§ **Exercise**
Each line of the listing should be reproduced exactly.

§ **Input for this task**
(* ===== verification/ResolverSpec.v ===== *)
(** The tree of a resolver computes the resolution of all its drivers: against any values with
    an associative resolution, the array is consistent after every change and its root is the
    resolution of the drivers in the order of their ports. *)
From S2P Require Import Prelude MachineWord VvpBit VvpVector4 VvpSlice VvpArith VvpStrength Resolver.

From Stdlib Require Import ZifyNat.

#[local] Ltac Zify.zify_post_hook ::= Z.div_mod_to_equations.

(** * Folds of drivers *)

Section Fold.
Context {X : Type} (j : X -> X -> X) (good : X -> Prop) (n : nat).
Context (j_good : forall x y, good x -> good y -> good (j x y)).
Context (j_assoc : forall x y z, good x -> good y -> good z -> j x (j y z) = j (j x y) z).

(** Two drivers; the empty list is a port that is not driven. *)
Definition dj (l r : list X) : list X :=
  match l, r with [], _ => r | _, [] => l | _, _ => zip_with j l r end.

Definition dfold (ds : list (list X)) : list X := fold_left dj ds [].

Definition valid (d : list X) : Prop := (d = [] \/ length d = n) /\ Forall good d.

Lemma valid_nil : valid []. Proof. split; [by left|constructor]. Qed.

Lemma dj_nil_r l : dj l [] = l. Proof. by destruct l. Qed.

Lemma zip_good l r : Forall good l -> Forall good r -> Forall good (zip_with j l r).
Proof using j_good.
  intros Hl. revert r. induction Hl as [|x l Hx Hl IH]; intros [|y r] Hr; cbn; try constructor; inversion_clear Hr; auto.
Qed.

Lemma dj_zip l r : length l = length r -> dj l r = zip_with j l r.
Proof. by destruct l, r. Qed.

Lemma dj_valid l r : valid l -> valid r -> valid (dj l r).
Proof using j_good.
  intros [Hl Gl] [Hr Gr]. destruct l as [|x l]; [by split|]. destruct r as [|y r]; [by rewrite dj_nil_r|].
  destruct Hl as [|Hl]; [done|]. destruct Hr as [|Hr]; [done|]. rewrite dj_zip by congruence.
  split; [right; rewrite length_zip_with; lia|by apply zip_good].
Qed.

Lemma zip_assoc l : forall r s, Forall good l -> Forall good r -> Forall good s -> length l = length r -> length r = length s ->
  zip_with j l (zip_with j r s) = zip_with j (zip_with j l r) s.
Proof using j_assoc.
  induction l as [|x l IH]; intros [|y r] [|z s] Hl Hr Hs E1 E2; try done. inversion_clear Hl. inversion_clear Hr. inversion_clear Hs.
  cbn. f_equal; [by apply j_assoc|]. apply IH; auto.
Qed.

Lemma dj_assoc l r s : valid l -> valid r -> valid s -> dj l (dj r s) = dj (dj l r) s.
Proof using j_assoc.
  intros [Hl Gl] [Hr Gr] [Hs Gs].
  destruct l as [|x l]; [done|]. destruct r as [|y r]; [by rewrite dj_nil_r|]. destruct s as [|z s]; [by rewrite !dj_nil_r|].
  destruct Hl as [|Hl], Hr as [|Hr], Hs as [|Hs]; try done.
  rewrite (dj_zip (y :: r) (z :: s)) by congruence. rewrite (dj_zip (x :: l) (y :: r)) by congruence. rewrite (dj_zip (x :: l)), (dj_zip (zip_with _ _ _)) by (rewrite length_zip_with; lia).
  apply zip_assoc; (done || lia).
Qed.

Lemma fold_from ds : Forall valid ds -> forall acc, valid acc -> valid (fold_left dj ds acc) /\ fold_left dj ds acc = dj acc (dfold ds).
Proof using j_good j_assoc.
  intros Hds. induction Hds as [|d ds Hd Hds IH]; intros acc Ha; cbn [fold_left]; [by rewrite dj_nil_r|].
  pose proof (dj_valid acc d Ha Hd) as Had. destruct (IH _ Had) as [V E]. split; [done|]. rewrite E.
  unfold dfold. cbn [fold_left]. destruct (IH _ (dj_valid [] d valid_nil Hd)) as [_ E']. rewrite E'. cbn [dj].
  symmetry. apply dj_assoc; [done|done|]. apply (IH [] valid_nil).
Qed.

Lemma dfold_valid ds : Forall valid ds -> valid (dfold ds).
Proof using j_good j_assoc. intros H. apply (fold_from ds H [] valid_nil). Qed.

Lemma dfold_app a b : Forall valid a -> Forall valid b -> dfold (a ++ b) = dj (dfold a) (dfold b).
Proof using j_good j_assoc.
  intros Ha Hb. unfold dfold at 1. rewrite fold_left_app. apply fold_from; [done|]. by apply dfold_valid.
Qed.

Lemma dfold_cons d ds : valid d -> Forall valid ds -> dfold (d :: ds) = dj d (dfold ds).
Proof using j_good j_assoc. intros Hd Hds. unfold dfold. cbn [fold_left dj]. by apply fold_from. Qed.

(** The order of the ports does not matter when the values commute. *)
Lemma dj_comm l r : (forall x y, good x -> good y -> j x y = j y x) -> valid l -> valid r -> dj l r = dj r l.
Proof using Type.
  intros HC [Hl Gl] [Hr Gr]. destruct l as [|x l]; [by rewrite dj_nil_r|]. destruct r as [|y r]; [done|].
  destruct Hl as [|Hl], Hr as [|Hr]; try done. rewrite !dj_zip by congruence. clear Hl Hr.
  revert Gl Gr. generalize (x :: l) (y :: r). intros u. induction u as [|a u IH]; intros [|b w] Gu Gw; try done.
  inversion_clear Gu. inversion_clear Gw. cbn. f_equal; [by apply HC|by apply IH].
Qed.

§ **Result of the task**
(* ===== verification/ResolverSpec.v ===== *)
(** The tree of a resolver computes the resolution of all its drivers: against any values with
    an associative resolution, the array is consistent after every change and its root is the
    resolution of the drivers in the order of their ports. *)
From S2P Require Import Prelude MachineWord VvpBit VvpVector4 VvpSlice VvpArith VvpStrength Resolver.

From Stdlib Require Import ZifyNat.

#[local] Ltac Zify.zify_post_hook ::= Z.div_mod_to_equations.

(** * Folds of drivers *)

Section Fold.
Context {X : Type} (j : X -> X -> X) (good : X -> Prop) (n : nat).
Context (j_good : forall x y, good x -> good y -> good (j x y)).
Context (j_assoc : forall x y z, good x -> good y -> good z -> j x (j y z) = j (j x y) z).

(** Two drivers; the empty list is a port that is not driven. *)
Definition dj (l r : list X) : list X :=
  match l, r with [], _ => r | _, [] => l | _, _ => zip_with j l r end.

Definition dfold (ds : list (list X)) : list X := fold_left dj ds [].

Definition valid (d : list X) : Prop := (d = [] \/ length d = n) /\ Forall good d.

Lemma valid_nil : valid []. Proof. split; [by left|constructor]. Qed.

Lemma dj_nil_r l : dj l [] = l. Proof. by destruct l. Qed.

Lemma zip_good l r : Forall good l -> Forall good r -> Forall good (zip_with j l r).
Proof using j_good.
  intros Hl. revert r. induction Hl as [|x l Hx Hl IH]; intros [|y r] Hr; cbn; try constructor; inversion_clear Hr; auto.
Qed.

Lemma dj_zip l r : length l = length r -> dj l r = zip_with j l r.
Proof. by destruct l, r. Qed.

Lemma dj_valid l r : valid l -> valid r -> valid (dj l r).
Proof using j_good.
  intros [Hl Gl] [Hr Gr]. destruct l as [|x l]; [by split|]. destruct r as [|y r]; [by rewrite dj_nil_r|].
  destruct Hl as [|Hl]; [done|]. destruct Hr as [|Hr]; [done|]. rewrite dj_zip by congruence.
  split; [right; rewrite length_zip_with; lia|by apply zip_good].
Qed.

Lemma zip_assoc l : forall r s, Forall good l -> Forall good r -> Forall good s -> length l = length r -> length r = length s ->
  zip_with j l (zip_with j r s) = zip_with j (zip_with j l r) s.
Proof using j_assoc.
  induction l as [|x l IH]; intros [|y r] [|z s] Hl Hr Hs E1 E2; try done. inversion_clear Hl. inversion_clear Hr. inversion_clear Hs.
  cbn. f_equal; [by apply j_assoc|]. apply IH; auto.
Qed.

Lemma dj_assoc l r s : valid l -> valid r -> valid s -> dj l (dj r s) = dj (dj l r) s.
Proof using j_assoc.
  intros [Hl Gl] [Hr Gr] [Hs Gs].
  destruct l as [|x l]; [done|]. destruct r as [|y r]; [by rewrite dj_nil_r|]. destruct s as [|z s]; [by rewrite !dj_nil_r|].
  destruct Hl as [|Hl], Hr as [|Hr], Hs as [|Hs]; try done.
  rewrite (dj_zip (y :: r) (z :: s)) by congruence. rewrite (dj_zip (x :: l) (y :: r)) by congruence. rewrite (dj_zip (x :: l)), (dj_zip (zip_with _ _ _)) by (rewrite length_zip_with; lia).
  apply zip_assoc; (done || lia).
Qed.

Lemma fold_from ds : Forall valid ds -> forall acc, valid acc -> valid (fold_left dj ds acc) /\ fold_left dj ds acc = dj acc (dfold ds).
Proof using j_good j_assoc.
  intros Hds. induction Hds as [|d ds Hd Hds IH]; intros acc Ha; cbn [fold_left]; [by rewrite dj_nil_r|].
  pose proof (dj_valid acc d Ha Hd) as Had. destruct (IH _ Had) as [V E]. split; [done|]. rewrite E.
  unfold dfold. cbn [fold_left]. destruct (IH _ (dj_valid [] d valid_nil Hd)) as [_ E']. rewrite E'. cbn [dj].
  symmetry. apply dj_assoc; [done|done|]. apply (IH [] valid_nil).
Qed.

Lemma dfold_valid ds : Forall valid ds -> valid (dfold ds).
Proof using j_good j_assoc. intros H. apply (fold_from ds H [] valid_nil). Qed.

Lemma dfold_app a b : Forall valid a -> Forall valid b -> dfold (a ++ b) = dj (dfold a) (dfold b).
Proof using j_good j_assoc.
  intros Ha Hb. unfold dfold at 1. rewrite fold_left_app. apply fold_from; [done|]. by apply dfold_valid.
Qed.

Lemma dfold_cons d ds : valid d -> Forall valid ds -> dfold (d :: ds) = dj d (dfold ds).
Proof using j_good j_assoc. intros Hd Hds. unfold dfold. cbn [fold_left dj]. by apply fold_from. Qed.

(** The order of the ports does not matter when the values commute. *)
Lemma dj_comm l r : (forall x y, good x -> good y -> j x y = j y x) -> valid l -> valid r -> dj l r = dj r l.
Proof using Type.
  intros HC [Hl Gl] [Hr Gr]. destruct l as [|x l]; [by rewrite dj_nil_r|]. destruct r as [|y r]; [done|].
  destruct Hl as [|Hl], Hr as [|Hr]; try done. rewrite !dj_zip by congruence. clear Hl Hr.
  revert Gl Gr. generalize (x :: l) (y :: r). intros u. induction u as [|a u IH]; intros [|b w] Gu Gw; try done.
  inversion_clear Gu. inversion_clear Gw. cbn. f_equal; [by apply HC|by apply IH].
Qed.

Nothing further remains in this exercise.